Aleurode ou mouche blanche : identification et traitement

Un ravageur particulièrement problématique...

Sous serre, au jardin ou même en intérieur, l’un des ravageurs les plus fréquents et les plus dangereux pour la plante se trouve être l’aleurode ou mouche blanche. On le reconnait facilement : dès qu’on approche de la plante, un véritable nuage blanc se forme pour ne s’apaiser que quelques secondes plus tard. Ces mouches blanches sont des insectes qui se reproduisent à une vitesse folle et s’attaquent à un grand nombre de végétaux. Les aleurodes se nourrissent de la sève de la plante, ce qui l’affaiblit et peut même, dans certains cas, la faire mourir. Heureusement des solutions naturelles existent. Mais quel est donc ce curieux petit insecte blanc et comment faire pour s’en prémunir ? On vous dit tout dans cette fiche conseil.

Aleurode ou mouche blanche : quel est cet insecte ?

Les aleurodes, aussi appelées mouches blanches, sont des insectes constituant une super-famille à part entière : les Aleurodidae.
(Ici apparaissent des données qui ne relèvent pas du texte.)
Lemma match_loop_ok n m fuel : forall ans s, match_bound n m s -> (match_measure n m s <= fuel)%nat ->
  match_inv ans s -> match_loop fuel s = Ok ans.
Proof.
  induction fuel as [|fuel IH]; intros ans s Hb Hf Hi.
  - destruct (str s) as [|b st] eqn:Es; [|unfold match_measure in Hf; rewrite Es in Hf; cbn in Hf; lia].
    cbn [match_loop]. rewrite Es. now apply match_inv_end.
  - cbn [match_loop]. destruct (str s) as [|b st] eqn:Es; [now apply match_inv_end|].
    pose proof (match_step_inv ans s ltac:(congruence) Hi) as Hstep.
    pose proof (match_step_measure n m s ltac:(rewrite Es; cbn; lia) Hb) as Hm.
    destruct (match_step s) as [s'| |]; cbn in Hstep, Hm; [|congruence|contradiction].
    apply IH; [apply Hm|lia|assumption].
Qed.

Lemma match_tail_total n : forall p, (length p <= n)%nat -> well_defined (match_tail n p).
Proof.
  induction n as [|n IH]; intros [|b p] Hp; cbn [match_tail length] in *; try exact I; [lia|].
  destruct (utf8_next (b :: p)) as [[c p']|] eqn:N; [|exact I]. apply utf8_next_le in N. cbn in N.
  destruct (c =? kAnyCharSeq); [apply IH; lia|exact I].
Qed.

Lemma match_loop_total n m fuel : forall s, match_bound n m s -> (match_measure n m s <= fuel)%nat ->
  well_defined (match_loop fuel s).
Proof.
  induction fuel as [|fuel IH]; intros s Hb Hf; cbn [match_loop]; destruct (str s) as [|b st] eqn:Es;
    try (now apply match_tail_total).
  - unfold match_measure in Hf. rewrite Es in Hf. cbn in Hf. lia.
  - pose proof (match_step_measure n m s ltac:(rewrite Es; cbn; lia) Hb) as Hm.
    destruct (match_step s) as [s'| |]; cbn in Hm; try exact I. apply IH; [apply Hm|lia].
Qed.

Lemma match_start s p : let st := {| str := s; pattern := p; last := None |} in
  match_bound (length s) (length p) st /\ (match_measure (length s) (length p) st <= match_fuel s p)%nat.
Proof. cbn. unfold match_bound, match_measure, match_fuel. cbn. split; [lia|]. nia. Qed.
Lemma variant_result_Ok {A} (c : outcome VariantError A) a : variant_result c = Ok a -> c = Ok a.
Proof. destruct c; cbn; congruence. Qed.

Lemma eval_binary_arith op o l r : arith_op op = Some o ->
  eval_binary op l r = if isNull l || isNull r then Ok VNull else variant_result (apply_binop o l r).
Proof. destruct op; cbn; intros [= <-]; reflexivity. Qed.

Lemma arith_typed op o l r a b v : arith_op op = Some o -> regular_binary op l r = true ->
  typed l a -> typed r b -> eval_binary op a b = Ok v -> typed (variant_binary op l r) v.
Proof.
  intros Ho Hreg Ha Hb He. rewrite (eval_binary_arith op o a b Ho) in He.
  destruct (isNull a || isNull b) eqn:Hn; [injection He as <-; now left|].
  apply orb_false_iff in Hn as [Hna Hnb].
  destruct Ha as [-> | [<- Ia]]; [discriminate|]. destruct Hb as [-> | [<- Ib]]; [discriminate|].
  apply variant_result_Ok in He. pose proof (binop_outcome_any o a b Ia Ib) as Hout. unfold binop_outcome in Hout.
  destruct (binop_defined o (getValueType a) (getValueType b)) eqn:Hdef; [|congruence].
  rewrite He in Hout. right. now rewrite (announced_type op o) by assumption.
Qed.

Lemma unary_typed op t a v : regular_unary op t = true -> typed t a -> eval_unary op a = Ok v ->
  typed (variant_unary op t) v.
Proof.
  intros Hreg Ha He. unfold eval_unary in He. destruct (isNull a) eqn:Hn; [injection He as <-; now left|].
  destruct Ha as [-> | [<- Ia]]; [discriminate|]. right.
  destruct op; cbn [variant_unary regular_unary] in *; try apply variant_result_Ok in He.
  - destruct a; try discriminate. injection He as <-. split; [reflexivity|exact I].
  - destruct a as [| |[t z|f x]| | | | |]; try discriminate.
    + apply bind_Ok in He as (r & Hr & [= <-]). apply bind_Ok in Hr as (z' & Hz & [= <-]).
      split; [destruct t; (reflexivity || discriminate)|]. exact (arith_in _ _ _ Hz).
    + injection He as <-. split; [destruct f; reflexivity|exact I].
  - destruct a as [| |[t z|f x]| | | | |]; try discriminate; injection He as <-.
    + split; [destruct t; (reflexivity || discriminate)|]. apply (fits_in_ok t); [apply promote_fits|exact Ia].
    + split; [destruct f; reflexivity|exact I].
  - destruct a as [| |[t z|f x]| | | | |]; try discriminate; injection He as <-.
    split; [destruct t; reflexivity|]. apply conv_in.
Qed.
Definition entries (c : lru_cache) : list (K * T) := omap (entry (m_map c)) (m_list c).

Definition spec_remove (l : list (K * T)) (k : K) : list (K * T) := filter (fun e => e.1 ≠ k) l.

Fixpoint spec_lookup (l : list (K * T)) (k : K) : option T :=
  match l with
  | [] => None
  | (k', v) :: l' => if decide (k' = k) then Some v else spec_lookup l' k
  end.

Definition spec_get (l : list (K * T)) (k : K) : option T * list (K * T) :=
  match spec_lookup l k with
  | None => (None, l)
  | Some v => (Some v, (k, v) :: spec_remove l k)
  end.

(** The least recently used entry that may be evicted. *)
Fixpoint spec_victim (w : W) (l : list (K * T)) : option (K * T) :=
  match l with
  | [] => None
  | e :: l' =>
      match spec_victim w l' with
      | Some x => Some x
      | None => if can_evict w e.1 e.2 then Some e else None
      end
  end.

Fixpoint spec_evict (fuel : nat) (w : W) (l : list (K * T)) : outcome LruError (W * list (K * T)) :=
  match spec_victim w l with
  | Some (k, v) => w <- on_evict w k v false ;; Ok (w, spec_remove l k)
  | None =>
      '(again, w) <- on_last_chance_cleanup w ;;
      if (again : bool) then match fuel with O => Undef NoProgress | S n => spec_evict n w l end
      else Throw LruFull
  end.

Definition spec_replace (l : list (K * T)) (k : K) (v : T) : list (K * T) :=
  (fun e : K * T => if decide (e.1 = k) then (k, v) else e) <$> l.

Definition spec_emplace (fuel capacity : nat) (w : W) (l : list (K * T)) (k : K) (v : T) (replace : bool)
  : outcome LruError (bool * W * list (K * T)) :=
  match spec_lookup l k with
  | None =>
      '(w, l) <- (if decide (capacity <= length l) then spec_evict fuel w l else Ok (w, l)) ;;
      Ok (true, w, (k, v) :: l)
  | Some _ => Ok (false, w, if replace then spec_replace l k v else l)
  end.

Definition spec_erase (l : list (K * T)) (k : K) : bool * list (K * T) :=
  (bool_decide (is_Some (spec_lookup l k)), spec_remove l k).

#[local] Arguments filter : simpl never.
#[local] Arguments entry : simpl never.

Lemma omap_entry m n k v it (l : list (nat * K)) : m !! k = Some (v, it) ->
  omap (entry m) ((n, k) :: l) = (k, v) :: omap (entry m) l.
Proof. intros Hk. cbn. unfold entry at 1. cbn [snd]. by rewrite Hk. Qed.

(** ** The invariant *)

(** No node and no key twice, node numbers that were given out, and a map that
    points to the node of each key. *)
Record lru_ok (c : lru_cache) : Prop := {
  ok_nodes : NoDup (m_list c).*1;
  ok_keys : NoDup (m_list c).*2;
  ok_fresh : forall n k, (n, k) ∈ m_list c -> n < m_next c;
  ok_map : forall n k, (n, k) ∈ m_list c <-> exists v, m_map c !! k = Some (v, n)
}.
(* ===== verification/Bytes.v ===== *)
(** * Parts of byte buffers

    Reading and storing pieces of buffers and files. *)

From stdpp Require Import base list.
Set Warnings "-clear-no-such-hyp,-notation-incompatible-prefix,-notation-for-abbreviation".
From Stdlib Require Import ZArith Lia.
From S2P Require Import Prelude.

Local Open Scope Z_scope.

(** Bytes stored at an offset of a file or buffer. *)
Definition overwrite (l : list Z) (i : Z) (b : list Z) : list Z :=
  take (Z.to_nat i) l ++ b ++ drop (Z.to_nat (i + len b)) l.

(** How many of [n] bytes can be written, and the room after that. *)
Definition writable (r : option Z) (n : Z) : Z := match r with None => n | Some k => Z.max 0 (Z.min k n) end.
Definition consume (r : option Z) (n : Z) : option Z := match r with None => None | Some k => Some (k - n) end.

(** [n] bytes from an offset. *)
Definition sub (l : list Z) (i n : Z) : list Z := take (Z.to_nat n) (drop (Z.to_nat i) l).

Lemma overwrite_lookup l i b j : 0 <= i -> i + len b <= len l ->
  overwrite l i b !! j = if decide (i <= Z.of_nat j < i + len b) then b !! (j - Z.to_nat i)%nat else l !! j.
Proof.
  intros Hi Hl. unfold overwrite, len in *. assert (Ht : length (take (Z.to_nat i) l) = Z.to_nat i) by (rewrite length_take; lia).
  destruct (decide (Z.of_nat j < i)) as [Hj|Hj].
  - rewrite decide_False by lia. rewrite lookup_app_l by (rewrite Ht; lia). apply lookup_take_lt. lia.
  - rewrite lookup_app_r by (rewrite Ht; lia). rewrite Ht. case_decide as Hj'.
    + apply lookup_app_l. lia.
    + rewrite lookup_app_r by lia. rewrite lookup_drop. f_equal. lia.
Qed.

Lemma overwrite_len l i b : 0 <= i -> i + len b <= len l -> len (overwrite l i b) = len l.
Proof. intros Hi Hl. unfold overwrite, len in *. rewrite !length_app, length_take, length_drop. lia. Qed.

Lemma sub_lookup l i n (j : nat) : sub l i n !! j = if decide (Z.of_nat j < n) then l !! (Z.to_nat i + j)%nat else None.
Proof.
  unfold sub. rewrite lookup_take, lookup_drop. repeat case_decide; try done; lia.
Qed.

Lemma sub_overwrite_out l i b i' n : 0 <= i -> i + len b <= len l -> 0 <= i' -> i' + n <= i \/ i + len b <= i' ->
  sub (overwrite l i b) i' n = sub l i' n.
Proof.
  intros Hi Hl Hi' Hd. apply list_eq. intros j. rewrite !sub_lookup. case_decide; [|done].
  rewrite overwrite_lookup by done. rewrite decide_False by lia. done.
Qed.

Lemma sub_overwrite_in l i b n : 0 <= i -> i + len b <= len l -> n = len b -> sub (overwrite l i b) i n = b.
Proof.
  intros Hi Hl ->. apply list_eq. intros j. rewrite sub_lookup. unfold len in *. case_decide.
  - rewrite overwrite_lookup by (unfold len; lia). rewrite decide_True by (unfold len; lia). f_equal. lia.
  - symmetry. apply lookup_ge_None. lia.
Qed.

(** Bytes stored behind the first [n]. *)
Lemma overwrite_drop n l i b : 0 <= n -> 0 <= i -> i + n + len b <= len l ->
  drop (Z.to_nat n) (overwrite l (i + n) b) = overwrite (drop (Z.to_nat n) l) i b.
Proof.
  intros Hn Hi Hl. assert (Hd : i + len b <= len (drop (Z.to_nat n) l)) by (unfold len in *; rewrite length_drop; lia).
  apply list_eq. intros j. rewrite lookup_drop, !overwrite_lookup, lookup_drop by lia.
  repeat case_decide; try lia; [f_equal; lia|done].
Qed.

Lemma overwrite_take n l i b : 0 <= n -> 0 <= i -> i + n + len b <= len l ->
  take (Z.to_nat n) (overwrite l (i + n) b) = take (Z.to_nat n) l.
Proof.
  intros Hn Hi Hl. apply list_eq. intros j. rewrite !lookup_take. case_decide; [|done].
  rewrite overwrite_lookup by lia. by rewrite decide_False by lia.
Qed.

Lemma memrd_sub {E} l i n : 0 <= i -> 0 <= n -> i + n <= len l -> @memrd E l i n = Ok (sub l i n).
Proof.
  intros Hi Hn Hl. unfold memrd. rewrite (proj2 (Z.ltb_ge i 0)), (proj2 (Z.ltb_ge n 0)) by lia. cbn [orb].
  by rewrite (proj2 (Z.leb_le _ _)) by lia.
Qed.

Lemma memwr_overwrite {E} l i b : 0 <= i -> i + len b <= len l -> @memwr E l i b = Ok (overwrite l i b).
Proof. intros Hi Hl. unfold memwr. rewrite (proj2 (Z.ltb_ge i 0)), (proj2 (Z.ltb_ge _ _)) by lia. done. Qed.

Lemma nth_error_is_lookup {A} (l : list A) n : nth_error l n = l !! n.
Proof. revert n. induction l as [|x l IH]; intros [|n]; cbn; auto. Qed.

Lemma rd_lookup {E} l i b : 0 <= i -> l !! Z.to_nat i = Some b -> @rd E l i = Ok b.
Proof. intros Hi Hb. unfold rd. rewrite (proj2 (Z.ltb_ge i 0)) by lia. by rewrite nth_error_is_lookup, Hb. Qed.

(** ** Parts of parts *)

Lemma sub_sub l i n i' n' : 0 <= i -> 0 <= i' -> i' + n' <= n -> sub (sub l i n) i' n' = sub l (i + i') n'.
Proof.
  intros Hi Hi' Hn. apply list_eq. intros j. rewrite !sub_lookup. case_decide; [|done]. rewrite decide_True by lia. f_equal. lia.
Qed.

Lemma sub_split l i n m : 0 <= n -> 0 <= m -> 0 <= i -> sub l i (n + m) = sub l i n ++ sub l (i + n) m.
Proof.
  intros Hn Hm Hi. unfold sub. replace (Z.to_nat (n + m)) with (Z.to_nat n + Z.to_nat m)%nat by lia.
  rewrite <- take_take_drop. f_equal. rewrite drop_drop. do 2 f_equal. lia.
Qed.

Lemma sub_len l i n : 0 <= i -> 0 <= n -> i + n <= len l -> len (sub l i n) = n.
Proof. intros. unfold sub, len in *. rewrite length_take, length_drop. lia. Qed.

(** ** Files of records of equal size *)

Section Arrays.
Context {A : Type} (ser : A -> list Z) (k : Z) (Hser : forall a, len (ser a) = k).

Definition array (l : list A) : list Z := concat (ser <$> l).

Lemma array_app l1 l2 : array (l1 ++ l2) = array l1 ++ array l2.
Proof. unfold array. by rewrite fmap_app, concat_app. Qed.

Lemma array_len l : len (array l) = k * len l.
Proof. induction l as [|a l IH]; [unfold array, len; cbn; lia|]. change (array (a :: l)) with (ser a ++ array l). rewrite len_app, len_cons, IH, Hser. lia. Qed.

Lemma array_split l i a : 0 <= i -> l !! Z.to_nat i = Some a ->
  exists l1 l2, l = l1 ++ a :: l2 /\ len l1 = i /\ array l = array l1 ++ ser a ++ array l2 /\ len (array l1) = k * i.
Proof.
  intros Hi Ha. apply list_elem_of_split_length in Ha as (l1 & l2 & -> & Hl). exists l1, l2. split; [done|].
  assert (len l1 = i) by (unfold len; lia). split; [done|]. split; [by rewrite array_app|]. rewrite array_len. by f_equal.
Qed.

Lemma sub_app_mid l1 l2 l3 o n : 0 <= o -> 0 <= n -> o + n <= len l2 -> sub (l1 ++ l2 ++ l3) (len l1 + o) n = sub l2 o n.
Proof.
  intros Ho Hn Hl. apply list_eq. intros j. rewrite !sub_lookup. case_decide as Hj; [|done]. unfold len in *.
  rewrite lookup_app_r by lia. rewrite lookup_app_l by lia. f_equal. lia.
Qed.

Lemma overwrite_app_mid l1 l2 l3 o b : 0 <= o -> o + len b <= len l2 ->
  overwrite (l1 ++ l2 ++ l3) (len l1 + o) b = l1 ++ overwrite l2 o b ++ l3.
Proof.
  intros Ho Hl. pose proof (overwrite_len l2 o b Ho Hl) as Hlen. unfold len in *. apply list_eq. intros j.
  rewrite overwrite_lookup by (unfold len; rewrite ?length_app; lia). unfold len.
  destruct (decide (j < length l1)%nat) as [H1|H1].
  - rewrite decide_False by lia. by rewrite !lookup_app_l by lia.
  - rewrite (lookup_app_r l1 (overwrite l2 o b ++ l3)) by lia.
    destruct (decide (j - length l1 < length l2)%nat) as [H2|H2].
    + rewrite (lookup_app_l (overwrite l2 o b)) by lia. rewrite overwrite_lookup by (unfold len; lia). unfold len.
      repeat case_decide; try lia; [f_equal; lia|]. rewrite lookup_app_r by lia. by rewrite lookup_app_l by lia.
    + rewrite decide_False by lia. rewrite lookup_app_r by lia. rewrite !lookup_app_r by lia. f_equal. lia.
Qed.

Lemma array_sub l i a o n : 0 <= i -> l !! Z.to_nat i = Some a -> 0 <= o -> 0 <= n -> o + n <= k ->
  sub (array l) (k * i + o) n = sub (ser a) o n.
Proof.
  intros Hi Ha Ho Hn Hk. destruct (array_split l i a Hi Ha) as (l1 & l2 & _ & _ & -> & <-). apply sub_app_mid; [done|done|]. by rewrite Hser.
Qed.

Lemma array_overwrite l i a o b a' : 0 <= i -> l !! Z.to_nat i = Some a -> 0 <= o -> o + len b <= k ->
  ser a' = overwrite (ser a) o b -> overwrite (array l) (k * i + o) b = array (<[Z.to_nat i := a']> l).
Proof.
  intros Hi Ha Ho Hk Ha'. destruct (array_split l i a Hi Ha) as (l1 & l2 & -> & Hl1 & -> & Hlen).
  rewrite <- Hlen, overwrite_app_mid by (rewrite ?Hser; done). rewrite <- Ha'.
  replace (Z.to_nat i) with (length l1 + 0)%nat by (unfold len in Hl1; lia). rewrite insert_app_r. cbn. by rewrite array_app.
Qed.

Lemma overwrite_all l b : len b = len l -> overwrite l 0 b = b.
Proof.
  intros Hl. unfold overwrite. cbn. rewrite drop_ge by (unfold len in *; lia). apply app_nil_r.
Qed.

Lemma overwrite_end l b n : n = len l -> overwrite (l ++ repeat 0 (length b)) n b = l ++ b.
Proof.
  intros ->. pose proof (overwrite_app_mid l (repeat 0 (length b)) [] 0 b) as H. rewrite !app_nil_r, Z.add_0_r in H.
  rewrite H by (unfold len; rewrite ?repeat_length; lia). f_equal. apply overwrite_all. unfold len. by rewrite repeat_length.
Qed.
End Arrays.

(** ** Whole reads and writes of files *)

(** [preadExact]: the bytes, or [None] when there are fewer. *)
Definition pread (file : list Z) (offset n : Z) : option (list Z) :=
  if (0 <=? offset) && (offset + n <=? len file) then Some (sub file offset n) else None.

(** A write past the end fills the gap with zeroes. *)
Definition pwrite (file : list Z) (offset : Z) (b : list Z) : list Z :=
  match b with [] => file | _ => overwrite (file ++ repeat 0 (Z.to_nat (offset + len b - len file))) offset b end.

Lemma pwrite_in file off b : 0 < len b -> off + len b <= len file -> pwrite file off b = overwrite file off b.
Proof.
  intros Hb Hl. unfold pwrite. destruct b as [|x b]; [unfold len in Hb; cbn in Hb; lia|].
  replace (Z.to_nat _) with 0%nat by lia. cbn [repeat]. by rewrite app_nil_r.
Qed.

Lemma pwrite_end file b off : 0 < len b -> off = len file -> pwrite file off b = file ++ b.
Proof.
  intros Hb ->. unfold pwrite. destruct b as [|x b]; [unfold len in Hb; cbn in Hb; lia|].
  replace (Z.to_nat _) with (length (x :: b)) by (unfold len; lia). by apply overwrite_end.
Qed.

Lemma pread_in f off n : 0 <= off -> off + n <= len f -> pread f off n = Some (sub f off n).
Proof. intros. unfold pread. by rewrite (proj2 (Z.leb_le 0 _)), (proj2 (Z.leb_le _ _)) by lia. Qed.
Les aleurodidées font eux-mêmes partie du sous-ordre des Sternorrhynches (cochenilles, psylles et pucerons…). Il existe 1200 espèces d’aleurodes dans le monde mais seulement 56 en Europe. La plupart de ces insectes ont été importés accidentellement d’Amérique du Sud et centrale (mais d’autres proviennent d’Asie). Voilà pourquoi, ils préfèrent la chaleur.

On les retrouve partout : dans nos intérieurs, en véranda, sous serres ou sous châssis mais aussi au jardin ou dans les cultures.

Les adultes mesurent à peine 3 mm de long au maximum (dépend de l’espèce) et sont munis deux paires d’ailes recouvertes d’une poudre blanche. Cette poussière farineuse recouvre aussi le corps de l’insecte. Ce sont des insectes équipés de pièces buccales de type piqueur-suceur. Les aleurodes sucent la sève des plantes ce qui les affaiblit, voire les tue.

On reconnait facilement les mouches blanches car ces dernières forment de véritables nuages blancs lorsqu’elles sont dérangées. Les adultes volettent à 40 cm au-dessus de leur plante-hôte pour réatterrir quelques secondes plus tard. La présence d’œufs et de toutes petites larves immobiles (2 mm de long) sur le revers des feuilles est aussi caractéristique.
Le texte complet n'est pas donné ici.